Lines outside the range are not wanted. Give again exactly the lines between the line holding "(** * Agent" and the line holding "- [AgentEventsPanel]: [panels/AgentEventsPanel.tsx]", inclusive, from the listing below.
· · ·
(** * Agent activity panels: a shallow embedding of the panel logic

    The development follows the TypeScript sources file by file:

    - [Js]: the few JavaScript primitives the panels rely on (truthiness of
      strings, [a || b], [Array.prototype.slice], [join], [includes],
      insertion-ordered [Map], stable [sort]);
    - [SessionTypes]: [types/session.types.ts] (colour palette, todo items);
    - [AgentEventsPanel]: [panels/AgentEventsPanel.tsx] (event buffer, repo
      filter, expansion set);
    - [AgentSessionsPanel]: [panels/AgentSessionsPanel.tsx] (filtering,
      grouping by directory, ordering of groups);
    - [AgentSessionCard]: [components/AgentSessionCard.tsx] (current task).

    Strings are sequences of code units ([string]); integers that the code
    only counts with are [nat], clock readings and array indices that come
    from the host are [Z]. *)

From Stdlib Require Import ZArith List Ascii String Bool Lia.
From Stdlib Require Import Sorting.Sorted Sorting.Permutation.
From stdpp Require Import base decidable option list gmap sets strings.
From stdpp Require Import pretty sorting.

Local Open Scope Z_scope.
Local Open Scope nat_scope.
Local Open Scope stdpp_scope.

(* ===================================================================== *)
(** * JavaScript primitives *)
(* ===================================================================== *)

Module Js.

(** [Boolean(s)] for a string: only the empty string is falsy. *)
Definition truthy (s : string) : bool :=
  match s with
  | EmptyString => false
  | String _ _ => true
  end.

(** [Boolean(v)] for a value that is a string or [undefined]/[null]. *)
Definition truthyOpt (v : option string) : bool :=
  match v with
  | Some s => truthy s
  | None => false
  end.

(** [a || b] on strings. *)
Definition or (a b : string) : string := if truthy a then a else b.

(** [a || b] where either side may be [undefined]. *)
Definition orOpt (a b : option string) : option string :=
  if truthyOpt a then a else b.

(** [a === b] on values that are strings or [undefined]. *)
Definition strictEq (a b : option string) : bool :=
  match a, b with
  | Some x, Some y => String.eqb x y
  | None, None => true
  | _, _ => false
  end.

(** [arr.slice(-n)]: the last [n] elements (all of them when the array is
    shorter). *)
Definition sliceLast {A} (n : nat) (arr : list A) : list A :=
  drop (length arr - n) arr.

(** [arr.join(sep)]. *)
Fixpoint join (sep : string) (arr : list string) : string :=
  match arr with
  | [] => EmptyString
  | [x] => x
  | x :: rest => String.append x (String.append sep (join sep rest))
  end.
· · ·
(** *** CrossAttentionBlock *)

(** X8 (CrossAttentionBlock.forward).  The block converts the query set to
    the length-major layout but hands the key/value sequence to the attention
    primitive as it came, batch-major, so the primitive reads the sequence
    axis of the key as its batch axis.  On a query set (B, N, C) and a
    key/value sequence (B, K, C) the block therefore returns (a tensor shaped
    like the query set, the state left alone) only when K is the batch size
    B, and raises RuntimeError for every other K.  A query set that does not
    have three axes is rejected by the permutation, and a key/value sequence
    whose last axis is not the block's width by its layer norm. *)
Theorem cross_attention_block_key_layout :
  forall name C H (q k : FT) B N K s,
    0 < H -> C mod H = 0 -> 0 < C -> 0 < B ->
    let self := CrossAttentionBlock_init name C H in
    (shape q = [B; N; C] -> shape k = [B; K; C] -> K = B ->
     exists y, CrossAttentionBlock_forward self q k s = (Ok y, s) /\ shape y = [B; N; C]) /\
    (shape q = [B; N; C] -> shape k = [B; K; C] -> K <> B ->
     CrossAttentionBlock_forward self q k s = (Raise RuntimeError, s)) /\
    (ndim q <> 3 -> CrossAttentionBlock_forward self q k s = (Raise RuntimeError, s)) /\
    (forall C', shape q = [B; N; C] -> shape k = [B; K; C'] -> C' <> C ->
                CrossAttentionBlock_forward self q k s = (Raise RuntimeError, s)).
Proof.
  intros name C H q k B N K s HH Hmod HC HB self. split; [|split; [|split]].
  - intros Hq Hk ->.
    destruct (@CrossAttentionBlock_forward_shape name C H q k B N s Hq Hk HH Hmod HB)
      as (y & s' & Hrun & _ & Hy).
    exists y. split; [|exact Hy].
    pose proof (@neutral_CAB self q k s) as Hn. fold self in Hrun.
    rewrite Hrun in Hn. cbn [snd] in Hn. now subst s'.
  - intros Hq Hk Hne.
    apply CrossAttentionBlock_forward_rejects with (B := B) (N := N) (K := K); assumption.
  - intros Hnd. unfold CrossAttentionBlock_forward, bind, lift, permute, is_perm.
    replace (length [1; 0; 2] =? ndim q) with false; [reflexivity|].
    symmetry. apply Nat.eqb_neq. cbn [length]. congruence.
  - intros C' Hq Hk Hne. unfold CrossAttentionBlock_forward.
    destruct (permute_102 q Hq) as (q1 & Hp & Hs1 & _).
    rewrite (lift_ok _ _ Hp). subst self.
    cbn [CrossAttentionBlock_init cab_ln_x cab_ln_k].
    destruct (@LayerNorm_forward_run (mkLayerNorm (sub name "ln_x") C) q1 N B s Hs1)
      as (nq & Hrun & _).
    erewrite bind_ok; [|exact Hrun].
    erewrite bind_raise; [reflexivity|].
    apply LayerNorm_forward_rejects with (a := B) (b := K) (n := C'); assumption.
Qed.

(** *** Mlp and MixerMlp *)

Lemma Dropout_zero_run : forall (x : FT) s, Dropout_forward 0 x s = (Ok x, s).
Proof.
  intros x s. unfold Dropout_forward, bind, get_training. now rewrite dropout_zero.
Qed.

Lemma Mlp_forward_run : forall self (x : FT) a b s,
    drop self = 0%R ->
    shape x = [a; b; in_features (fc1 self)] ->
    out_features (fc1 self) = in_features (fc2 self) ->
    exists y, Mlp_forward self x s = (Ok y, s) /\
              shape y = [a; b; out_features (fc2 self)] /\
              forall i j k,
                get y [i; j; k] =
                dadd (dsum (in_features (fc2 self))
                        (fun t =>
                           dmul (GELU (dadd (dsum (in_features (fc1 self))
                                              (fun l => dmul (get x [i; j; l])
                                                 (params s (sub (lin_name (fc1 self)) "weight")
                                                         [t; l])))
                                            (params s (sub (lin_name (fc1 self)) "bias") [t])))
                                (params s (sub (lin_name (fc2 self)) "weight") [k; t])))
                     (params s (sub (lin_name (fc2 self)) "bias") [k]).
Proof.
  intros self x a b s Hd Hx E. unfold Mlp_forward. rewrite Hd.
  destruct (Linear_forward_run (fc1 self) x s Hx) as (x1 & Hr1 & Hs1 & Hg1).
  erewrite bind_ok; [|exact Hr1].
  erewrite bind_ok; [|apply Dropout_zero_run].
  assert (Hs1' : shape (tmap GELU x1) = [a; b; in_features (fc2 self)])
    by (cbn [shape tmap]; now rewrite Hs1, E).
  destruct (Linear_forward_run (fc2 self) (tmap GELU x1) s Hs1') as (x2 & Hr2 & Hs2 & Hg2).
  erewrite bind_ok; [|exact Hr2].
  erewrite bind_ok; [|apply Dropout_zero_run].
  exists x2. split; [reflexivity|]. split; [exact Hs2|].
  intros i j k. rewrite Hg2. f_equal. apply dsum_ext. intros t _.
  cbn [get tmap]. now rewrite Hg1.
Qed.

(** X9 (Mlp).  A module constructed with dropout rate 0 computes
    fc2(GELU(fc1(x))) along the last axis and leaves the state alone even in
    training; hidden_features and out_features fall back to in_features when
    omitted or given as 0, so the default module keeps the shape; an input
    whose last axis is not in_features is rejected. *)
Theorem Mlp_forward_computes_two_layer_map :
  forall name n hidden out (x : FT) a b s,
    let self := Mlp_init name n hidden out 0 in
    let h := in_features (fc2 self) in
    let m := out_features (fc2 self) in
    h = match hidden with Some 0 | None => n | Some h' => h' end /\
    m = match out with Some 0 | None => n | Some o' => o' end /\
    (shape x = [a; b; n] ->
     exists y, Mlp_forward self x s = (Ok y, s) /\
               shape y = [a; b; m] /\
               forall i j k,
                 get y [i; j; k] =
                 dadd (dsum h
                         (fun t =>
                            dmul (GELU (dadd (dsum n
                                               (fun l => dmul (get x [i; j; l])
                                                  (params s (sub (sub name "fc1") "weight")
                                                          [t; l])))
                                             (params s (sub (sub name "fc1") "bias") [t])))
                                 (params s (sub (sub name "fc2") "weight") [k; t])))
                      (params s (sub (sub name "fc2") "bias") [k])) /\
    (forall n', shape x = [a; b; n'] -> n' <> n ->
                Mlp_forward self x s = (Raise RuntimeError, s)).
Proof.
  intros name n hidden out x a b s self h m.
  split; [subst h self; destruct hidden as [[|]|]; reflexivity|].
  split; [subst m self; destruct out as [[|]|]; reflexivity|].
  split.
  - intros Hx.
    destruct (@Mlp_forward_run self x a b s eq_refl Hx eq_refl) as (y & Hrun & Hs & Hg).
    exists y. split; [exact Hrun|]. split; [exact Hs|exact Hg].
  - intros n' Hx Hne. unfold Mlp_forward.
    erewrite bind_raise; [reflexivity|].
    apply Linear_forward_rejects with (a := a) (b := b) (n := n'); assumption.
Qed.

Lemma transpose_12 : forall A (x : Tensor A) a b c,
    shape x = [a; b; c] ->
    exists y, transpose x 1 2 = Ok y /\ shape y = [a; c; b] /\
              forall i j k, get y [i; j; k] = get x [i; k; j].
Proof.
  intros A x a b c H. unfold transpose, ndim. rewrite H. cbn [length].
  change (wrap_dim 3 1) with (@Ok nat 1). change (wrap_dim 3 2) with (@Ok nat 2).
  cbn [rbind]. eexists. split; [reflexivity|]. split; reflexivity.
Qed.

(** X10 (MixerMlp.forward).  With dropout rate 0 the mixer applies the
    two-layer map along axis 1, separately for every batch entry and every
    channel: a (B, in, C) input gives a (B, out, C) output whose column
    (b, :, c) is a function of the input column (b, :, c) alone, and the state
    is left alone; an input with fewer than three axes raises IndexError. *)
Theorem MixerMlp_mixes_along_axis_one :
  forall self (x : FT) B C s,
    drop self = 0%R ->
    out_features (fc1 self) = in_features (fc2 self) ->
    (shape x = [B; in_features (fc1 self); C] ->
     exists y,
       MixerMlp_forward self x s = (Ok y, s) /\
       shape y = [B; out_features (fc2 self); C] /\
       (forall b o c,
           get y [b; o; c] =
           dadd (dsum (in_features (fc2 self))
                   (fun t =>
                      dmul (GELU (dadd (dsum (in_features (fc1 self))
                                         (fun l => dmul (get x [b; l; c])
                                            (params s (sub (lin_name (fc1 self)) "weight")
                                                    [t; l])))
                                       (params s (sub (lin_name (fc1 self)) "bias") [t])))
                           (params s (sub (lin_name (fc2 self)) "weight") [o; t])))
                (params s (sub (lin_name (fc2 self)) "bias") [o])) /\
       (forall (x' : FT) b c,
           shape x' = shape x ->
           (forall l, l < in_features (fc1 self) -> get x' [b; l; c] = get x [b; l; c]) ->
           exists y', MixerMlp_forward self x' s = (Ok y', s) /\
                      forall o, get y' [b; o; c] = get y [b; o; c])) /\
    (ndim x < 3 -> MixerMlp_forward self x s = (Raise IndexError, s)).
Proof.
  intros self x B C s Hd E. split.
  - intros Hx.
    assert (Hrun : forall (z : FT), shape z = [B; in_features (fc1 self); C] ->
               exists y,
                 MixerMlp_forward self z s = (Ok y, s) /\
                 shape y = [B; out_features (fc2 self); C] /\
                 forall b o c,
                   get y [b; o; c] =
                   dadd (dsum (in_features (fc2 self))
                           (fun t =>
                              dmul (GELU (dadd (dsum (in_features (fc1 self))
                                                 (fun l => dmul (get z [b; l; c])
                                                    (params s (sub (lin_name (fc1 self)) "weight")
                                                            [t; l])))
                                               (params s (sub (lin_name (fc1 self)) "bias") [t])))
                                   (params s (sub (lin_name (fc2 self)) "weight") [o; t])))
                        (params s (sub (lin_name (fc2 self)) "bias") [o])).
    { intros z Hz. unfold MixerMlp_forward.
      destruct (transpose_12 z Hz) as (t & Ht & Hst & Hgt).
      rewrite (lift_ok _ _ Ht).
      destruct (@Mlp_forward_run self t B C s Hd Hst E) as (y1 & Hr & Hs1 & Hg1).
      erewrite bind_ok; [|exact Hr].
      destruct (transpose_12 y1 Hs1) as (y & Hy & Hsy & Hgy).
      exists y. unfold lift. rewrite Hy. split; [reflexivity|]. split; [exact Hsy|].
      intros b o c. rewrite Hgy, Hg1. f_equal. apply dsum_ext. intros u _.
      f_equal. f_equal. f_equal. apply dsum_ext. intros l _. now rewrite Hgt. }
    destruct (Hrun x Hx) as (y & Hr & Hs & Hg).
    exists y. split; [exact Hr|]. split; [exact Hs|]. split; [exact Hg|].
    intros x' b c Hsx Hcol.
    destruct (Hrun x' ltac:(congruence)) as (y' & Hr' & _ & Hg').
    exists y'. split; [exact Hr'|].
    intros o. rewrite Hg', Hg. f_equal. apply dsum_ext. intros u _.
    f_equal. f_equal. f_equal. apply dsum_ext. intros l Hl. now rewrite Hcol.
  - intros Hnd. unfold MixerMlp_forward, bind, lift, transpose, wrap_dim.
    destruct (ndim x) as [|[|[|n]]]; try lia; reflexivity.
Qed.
· · ·
▶ _Response_:
(** * Agent activity panels: a shallow embedding of the panel logic

    The development follows the TypeScript sources file by file:

    - [Js]: the few JavaScript primitives the panels rely on (truthiness of
      strings, [a || b], [Array.prototype.slice], [join], [includes],
      insertion-ordered [Map], stable [sort]);
    - [SessionTypes]: [types/session.types.ts] (colour palette, todo items);
    - [AgentEventsPanel]: [panels/AgentEventsPanel.tsx] (event buffer, repo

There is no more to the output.